[PATCH v4 0/2] ipc: Store mq and ipc sysctls in the ipc namespace

Alexey Gladkov posted 2 patches 4 years, 4 months ago
Failed in applying to current master (apply log)
include/linux/ipc_namespace.h |  37 ++++++-
ipc/ipc_sysctl.c              | 189 ++++++++++++++++++++++------------
ipc/mq_sysctl.c               | 121 ++++++++++++----------
ipc/mqueue.c                  |  10 +-
ipc/namespace.c               |  10 ++
5 files changed, 235 insertions(+), 132 deletions(-)
[PATCH v4 0/2] ipc: Store mq and ipc sysctls in the ipc namespace
Posted by Alexey Gladkov 4 years, 4 months ago
This patchset changes the implementation of mq and ipc sysctls. It moves the
sysctls inside the ipc namespace. This will allow us to manage these sysctls
inside the user namespace.

--

Alexey Gladkov (2):
  ipc: Store mqueue sysctls in the ipc namespace
  ipc: Store ipc sysctls in the ipc namespace

 include/linux/ipc_namespace.h |  37 ++++++-
 ipc/ipc_sysctl.c              | 189 ++++++++++++++++++++++------------
 ipc/mq_sysctl.c               | 121 ++++++++++++----------
 ipc/mqueue.c                  |  10 +-
 ipc/namespace.c               |  10 ++
 5 files changed, 235 insertions(+), 132 deletions(-)

-- 
2.33.0

[GIT PULL] ipc: Bind to the ipc namespace at open time.
Posted by Eric W. Biederman 4 years, 3 months ago
Linus,

Please pull the per-namespace-ipc-sysctls-for-v5.18 tag from the git tree:

  git://git.kernel.org/pub/scm/linux/kernel/git/ebiederm/user-namespace.git per-namespace-ipc-sysctls-for-v5.18
  HEAD: 1f5c135ee509e89e0cc274333a65f73c62cb16e5 ipc: Store ipc sysctls in the ipc namespace


The per ipc namespace sysctls have been imperfect since they were
implemented.  Instead of binding to the ipc namespace of the opener of
the file the code bound to the ipc namespace of the writer of the
file.

This short series of changes addresses that old deficiency in the
code.

Alexey Gladkov (2):
      ipc: Store mqueue sysctls in the ipc namespace
      ipc: Store ipc sysctls in the ipc namespace

 include/linux/ipc_namespace.h |  37 ++++++++-
 ipc/ipc_sysctl.c              | 189 +++++++++++++++++++++++++++---------------
 ipc/mq_sysctl.c               | 121 +++++++++++++++------------
 ipc/mqueue.c                  |  10 +--
 ipc/namespace.c               |  10 +++
 5 files changed, 235 insertions(+), 132 deletions(-)
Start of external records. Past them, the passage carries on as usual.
Lemma freshIndexRun_consistent ops : forall s,
  indexConsistent (state s) -> freshIndexRun ops s ->
  forall s', s' ∈ run ops s -> indexConsistent (state s').
Proof.
  induction ops as [|op rest IH]; intros s Hs Hrun s' Hin.
  - by apply elem_of_nil in Hin.
  - destruct Hrun as (Hop & Hfresh & Hrest).
    assert (Hstep : indexConsistent (state (perform op s))).
    { destruct op; try done; cbn [perform].
      - by apply addBlock_indexConsistent.
      - by apply removeBlock_indexConsistent.
      - by apply moveBlock_indexConsistent. }
    cbn [run] in Hin. apply elem_of_cons in Hin as [->|Hin]; [done|].
    by apply (IH (perform op s)).
Qed.

(** C1, as stated, fails: a second [addBlock] with the identity of a
    stored block overwrites the store entry and appends the identity
    again, so the index holds it twice while the store holds one block. *)
Lemma addBlock_same_id_duplicates :
  isIndexOp (OpAddBlock (exampleEnv 3 "block_3") (exampleData "a" "z") None) /\
  blockOrder (state storeAA) = ["a"; "a"] /\
  size (blocks (state storeAA)) = 1%nat /\
  ~ NoDup (blockOrder (state storeAA)) /\
  length (blockOrder (state storeAA)) <> size (blocks (state storeAA)).
Proof.
  assert (Ho : blockOrder (state storeAA) = ["a"; "a"]) by by vm_compute.
  assert (Hs : size (blocks (state storeAA)) = 1%nat) by by vm_compute.
  split; [exact I|]. split; [done|]. split; [done|]. split.
  - rewrite Ho. intros [Hn _]%NoDup_cons. apply Hn. left.
  - rewrite Ho, Hs. simpl. lia.
Qed.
Signed-off-by: "Eric W. Biederman" <ebiederm@xmission.com>


Eric
Re: [GIT PULL] ipc: Bind to the ipc namespace at open time.
Posted by Linus Torvalds 4 years, 3 months ago
On Wed, Mar 23, 2022 at 1:24 PM Eric W. Biederman <ebiederm@xmission.com> wrote:
>
> Please pull the per-namespace-ipc-sysctls-for-v5.18 tag from the git tree:

Ugh.

I pulled this. Then I stared at it for a long time.

And then I decided that this is too ugly to live.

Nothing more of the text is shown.